Where’s My Data?
Posted on October 5, 2016
By: Betty Plummer, Software Developer
Pharmacy software generates a lot of data. It needs to be saved (or persisted) for reference or reporting. The gold standard for the past few decades has been to use a relational database, where data is pulled apart and stored in tables as related bits that can be put back together in different ways, depending on the questions (queries) being asked.
The heavy hitters in the relational database world are Oracle (Oracle Corp) and SQL Server (Microsoft). They are robust and solid – SQL Server has caught up to Oracle in its past few releases, and can now match it in performance and reliability. They have different editions, from express to standard to enterprise, depending on how much power and scalability are needed, the features you want, and how much you can spend. With the popularity of these two database systems, I would venture to say that in the course of your day you probably access software programs that depend on SQL and/or Oracle for data control.
Oracle has been around since the 70’s and is the most popular and recognized relational database. It’s also the most complicated to set up and maintain, and is the most expensive to license and develop against. I have 16 years of experience with Oracle and (by now) find it fun to work with – ordering it around via command line, crafting queries using SQL script or PL/SQL (Oracle’s compiled language for writing code and SQL inside its memory space), and tweaking query performance. In software development, it’s an architectural choice of where to place business logic – in the application or in the database. With Oracle it’s convenient to write functions and procedures in the database that run complicated queries incorporating business logic. There are vendor-specific features that make PL/SQL very efficient, such as cursors, where a query returns a set of data and then operations can be performed on each individual row. Slick and productive.

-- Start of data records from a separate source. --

Definition info_callback (info : userInfo) (pi : png_info) : outcome userInfo :=
  let h := ihdr pi in
  if negb (has_memory (png_write_ptr info)) then Raise EncodeInitError
  else if (width h <? sampleRate info) || (height h <? sampleRate info)
  then Raise InvalidSampleRate
  else if sampleRate info =? 0 then Raise undefined_behaviour
  else
    let out :=
      {| width := width h / sampleRate info;
         height := height h / sampleRate info;
         bit_depth := bit_depth h;
         color_type := color_type h;
         interlace_type := interlace_type h;
         compression_type := compression_type h;
         filter_type := filter_type h |} in
    let w := png_write_flush (png_write_info (png_write_ptr info) out) in
    Ok {| isDone := isDone info; png_write_ptr := w;
          rowWidth := rowbytes pi; channels := nchannels pi;
          sampleRate := sampleRate info |}.

(** [for (int y = 0; y < channels; ++y) new_row[writePos+y] = new_row[i+y];]
    with [k] the number of iterations still to run. *)
Fixpoint copy_pixel (k : nat) (new_row : list byte) (writePos i y : Z)
  : outcome (list byte) :=
  match k with
  | O => Ok new_row
  | S k' =>
      if in_int y && in_int (writePos + y) && in_int (i + y) then
        b <- load new_row (i + y) ;;
        new_row' <- store new_row (writePos + y) b ;;
        copy_pixel k' new_row' writePos i (y + 1)
      else Raise undefined_behaviour
  end.

(** The sampling loop of [row_callback] from the state [(i, writePos)];
    it answers the row buffer and the final write position. *)
Fixpoint row_loop (fuel : nat) (info : userInfo) (new_row : list byte)
  (i writePos : Z) : outcome (list byte * Z) :=
  match fuel with
  | O => OutOfFuel
  | S fuel' =>
      if to_size_t i <? rowWidth info then
        new_row' <-
          (if to_size_t (to_size_t i + channels info) <? rowWidth info
           then copy_pixel (Z.to_nat (channels info)) new_row writePos i 0
           else Ok new_row) ;;
        row_loop fuel' info new_row'
          (to_int (to_size_t (to_size_t i
                     + to_size_t (sampleRate info * channels info))))
          (to_int (to_size_t (to_size_t writePos + channels info)))
      else Ok (new_row, writePos)
  end.

(** [row_callback] answers the user state and the row buffer, which it
    changes in place. *)
Definition row_callback (fuel : nat) (info : userInfo) (new_row : list byte)
  (row_num : Z) : outcome (userInfo * list byte) :=
  if rowWidth info <=? 0 then Raise assertion_failed
  else if sampleRate info =? 0 then Raise undefined_behaviour
  else if to_unsigned row_num mod sampleRate info =? 0 then
    r <- row_loop fuel info new_row 0 0 ;;
    let w := png_write_flush (png_write_row (png_write_ptr info) (fst r)) in
    Ok (set_writer info w, fst r)
  else Ok (info, new_row).

(** [end_callback] tests the user pointer it gets from
    [png_get_progressive_ptr]: [None] is the null pointer. *)
Definition end_callback (info : option userInfo) : outcome userInfo :=
  match info with
  | None => Raise (runtime_error "No info struct in end_callback")
  | Some info =>
      let w := png_write_flush (png_write_end (png_write_ptr info)) in
      Ok {| isDone := true; png_write_ptr := w; rowWidth := rowWidth info;
            channels := channels info; sampleRate := sampleRate info |}
  end.

End PngReadWrite.

Import PngReadWrite.

(** ** The decoder seen from the callbacks

    [png_process_data] is libpng's; during one call it pushes the events it
    decoded into the three callbacks, in order, and an exception thrown by a
    callback ends the processing.  The answer is the user state reached and
    how the processing ended.  The user pointer the callbacks get is the one
    [coPng] registers with [png_set_progressive_read_fn], the address of its
    [info], which is not null. *)

Inductive event : Type :=
| on_info (pi : png_info)
| on_row (new_row : list byte) (row_num : Z) (pass : Z)
| on_end.

Definition dispatch (fuel : nat) (info : userInfo) (ev : event) : outcome userInfo :=
  match ev with
  | on_info pi => info_callback info pi
  | on_row new_row row_num _ =>
      r <- row_callback fuel info new_row row_num ;; Ok (fst r)
  | on_end => end_callback (Some info)
  end.

Fixpoint png_process_data (fuel : nat) (info : userInfo) (evs : list event)
  : userInfo * outcome unit :=
  match evs with
  | [] => (info, Ok tt)
  | ev :: rest =>
      match dispatch fuel info ev with
      | Ok info' => png_process_data fuel info' rest
      | Raise e => (info, Raise e)
      | OutOfFuel => (info, OutOfFuel)
      end
  end.

(** The rows that reached the sink, oldest first. *)
Fixpoint rows_of (l : list written) : list (list byte) :=
  match l with
  | [] => []
  | WRow row :: l' => row :: rows_of l'
  | _ :: l' => rows_of l'
  end.

(** The headers that reached the sink. *)
Fixpoint headers_of (l : list written) : list IHDR :=
  match l with
  | [] => []
  | WInfo h :: l' => h :: headers_of l'
  | _ :: l' => headers_of l'
  end.

(** ** The byte source

    [std::ifstream] is external.  A stream is the list of what its next calls
    of [readsome] will answer (the bytes at hand, and whether the call leaves
    [failbit] set) together with its [failbit].  The list may hold answers a
    file stream never gives, such as bytes together with a failure: what is
    proved for every stream of the model holds for the streams of the
    library. *)

Record reply : Type := mkReply {
  got : list byte;
  fails : bool
}.

Record ifstream : Type := mkStream {
  replies : list reply;
  failbit : bool
}.

(** [readsome(s, n)]: at most [n] bytes, and the stream after the call. *)
Definition readsome (s : ifstream) (n : Z) : list byte * ifstream :=
  match replies s with
  | [] => ([], s)
  | r :: rest =>
      (take (Z.to_nat n) (got r),
       {| replies := rest; failbit := failbit s || fails r |})
  end.

Definition fail (s : ifstream) : bool := failbit s.

(** [data] written into [buf] from offset [off] on. *)
Definition blit (buf : list byte) (off : nat) (data : list byte) : list byte :=
  take off buf ++ data ++ drop (off + length data) buf.

(** ** The awaiter [Reader<bufSize>] *)

Record Reader : Type := mkReader {
  imageStream : ifstream;
  imageBuffer : list byte;
  totalRead : Z
}.

Definition await_ready (bufSize : Z) (r : Reader) : bool :=
  totalRead r =? bufSize.

(** The answer is the flag ([true]: suspend) and the reader after the call. *)
Definition await_suspend (bufSize : Z) (r : Reader) : outcome (bool * Reader) :=
  if bufSize <=? totalRead r then Raise out_of_range
  else
    let '(data, s) := readsome (imageStream r) (bufSize - totalRead r) in
    let numRead := Z.of_nat (length data) in
    let buf := blit (imageBuffer r) (Z.to_nat (totalRead r)) data in
    if numRead =? 0 then
      Ok (false, {| imageStream := s; imageBuffer := buf; totalRead := totalRead r |})
    else if fail s then Raise IOReadError
    else
      let total := to_size_t (totalRead r + numRead) in
      if bufSize <? total then Raise assertion_failed
      else
        let r' := {| imageStream := s; imageBuffer := buf; totalRead := total |} in
        if total =? bufSize then Ok (false, r') else Ok (true, r').

Definition await_resume (r : Reader) : list byte :=
  take (Z.to_nat (totalRead r)) (imageBuffer r).

Definition clear (r : Reader) : Reader :=
  {| imageStream := imageStream r; imageBuffer := imageBuffer r; totalRead := 0 |}.

(** [co_await imageReader] as the fill operation.  A reader that is ready
    does not suspend the coroutine; otherwise [await_suspend] says whether it
    suspends; then [await_resume] hands out the span.  The answer is the
    span, whether the coroutine suspends, and the reader. *)
Definition fill (bufSize : Z) (r : Reader) : outcome (list byte * bool * Reader) :=
  if await_ready bufSize r then Ok (await_resume r, false, r)
  else
    x <- await_suspend bufSize r ;;
    Ok (await_resume (snd x), fst x, snd x).

(** The test that ends the loop of [coPng] after a chunk was processed:
    [info.isDone || span.size() == 0]. *)
Definition loop_ends (info : userInfo) (span : list byte) : bool :=
  isDone info || (Z.of_nat (length span) =? 0).

(** A reader as [coPng] holds it between two calls. *)
Definition reader_ok (bufSize : Z) (r : Reader) : Prop :=
  0 <= totalRead r <= bufSize /\
  bufSize < 2 ^ 64 /\
  Z.of_nat (length (imageBuffer r)) = bufSize.

(** ** The row context and the sampling loop in numbers *)

(** A row context whose counters stay inside [int]: the row and one stride
    beyond it are below 2^31 bytes. *)
Definition ctx_ok (info : userInfo) : Prop :=
  1 <= rowWidth info /\ 1 <= channels info /\ 1 <= sampleRate info /\
  rowWidth info + sampleRate info * channels info <= 2 ^ 31.

(** The step of [i]: [sampleRate * channels] bytes. *)
Definition stride (info : userInfo) : Z := sampleRate info * channels info.

(** The number of iterations the loop runs from position [i]. *)
Definition strides_from (info : userInfo) (i : Z) : Z :=
  (rowWidth info - i + stride info - 1) / stride info.

(** The loop over a whole row leaves with an answer: it terminates and no
    access left the buffer. *)
Definition loop_safe (info : userInfo) (row : list byte) : Prop :=
  exists (fuel : nat) (r : list byte * Z), row_loop fuel info row 0 0 = Ok r.

(** The row buffer as the sampling loop leaves it. *)
Definition shrunk (fuel : nat) (info : userInfo) (row : list byte) : list byte :=
  match row_loop fuel info row 0 0 with
  | Ok r => fst r
  | _ => row
  end.

(** ** Rows and the sink *)

(** What reached the sink of the writer the user state points to. *)
Definition sunk (info : userInfo) : list written := sink (png_write_ptr info).

(** The rows the decoder pushes, each with its index. *)
Definition row_events (rows : list (Z * list byte)) : list event :=
  map (fun rb => on_row (snd rb) (fst rb) 0) rows.

(** The rows whose index is a multiple of the sample rate. *)
Definition retained (info : userInfo) (rows : list (Z * list byte))
  : list (Z * list byte) :=
  List.filter (fun rb => fst rb mod sampleRate info =? 0) rows.

(** Whether [row_callback] handed the row to the encoder: the sink holds one
    row more after the call. *)
Definition forwarded (fuel : nat) (info : userInfo) (row : list byte) (r : Z)
  : bool :=
  match row_callback fuel info row r with
  | Ok x =>
      Nat.eqb (length (rows_of (sunk (fst x))))
              (S (length (rows_of (sunk info))))
  | _ => false
  end.

(** The user state as [coPng] sets it up before the first chunk. *)
Definition initial_info (w : png_struct) (rate : Z) : userInfo :=
  {| isDone := false; png_write_ptr := w; rowWidth := 0; channels := 1;
     sampleRate := rate |}.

SQL Server is a close second to Oracle. It is easier to get a SQL Server database up and running, and licensing is less expensive (although the enterprise edition can get up there). Development proceeds more quickly, partly because of the less-complicated architecture, and partly due to help from its development community, which is vibrant, and not only online. I’ve been to SQL Server events that are run by volunteers, with talks and demos given by people anxious to share their experience with some aspect of this database.
My first experience with SQL Server was driven by my Oracle background. I looked for similarities and found many – data in both is accessed using SQL, although both vendors have their own custom features. Case in point, a great favorite of Oracle developers is the DECODE statement – sort of a one-line IF-THEN-ELSE that is performed in a query. SQL Server makes you write out a CASE statement, and while that usually gets things done, c’mon – I want my DECODE.
It’s also common in SQL Server to run multiple databases on a server. In most Oracle installations I’ve worked on, the limit is one (production) database per server. SQL Server also doesn’t have a compiled language comparable to PL/SQL, but what they do have might be better, depending on your point of view. Microsoft’s C# and VB.NET languages have deep tie-ins to the SQL Server database; they are, after all, from the same vendor. So in a C#/SQL Server shop, for instance, the business logic usually ends up in the software application instead of the database, because from there data can be retrieved and worked through more efficiently (some would say) than if managed solely in the database.
SQL Server also has procedures and functions. It even has cursors; however, they are slow and not recommended (there is a snarky acronym describing cursor performance – RBAR – pronounced ReeBAR – stands for Row By Agonizing Row).
So does it matter which database is used to hold your data? After considering licensing, platform (UNIX vs Windows), usage (standard storage vs strength for a warehouse), and developer talent, probably not so much. The religious wars of Oracle vs SQL Server are becoming irrelevant. But you really only get a choice for new development. Existing applications are built around their existing databases, and the return on investment for changing that database is low.
And… it’s not necessary. What’s more important is how data from these different databases is used together to provide more insight into pharmacy operations, and to manage inventory more efficiently. Business Intelligence tools are taking the next step from static reports. They provide a window into the database, allowing customers to ask their own questions, and design their own reports and dashboards.
So instead of knowing where the data is, the question should be – how has it been made available to you? You know your business best, and you know the right questions to ask. The answers are out there.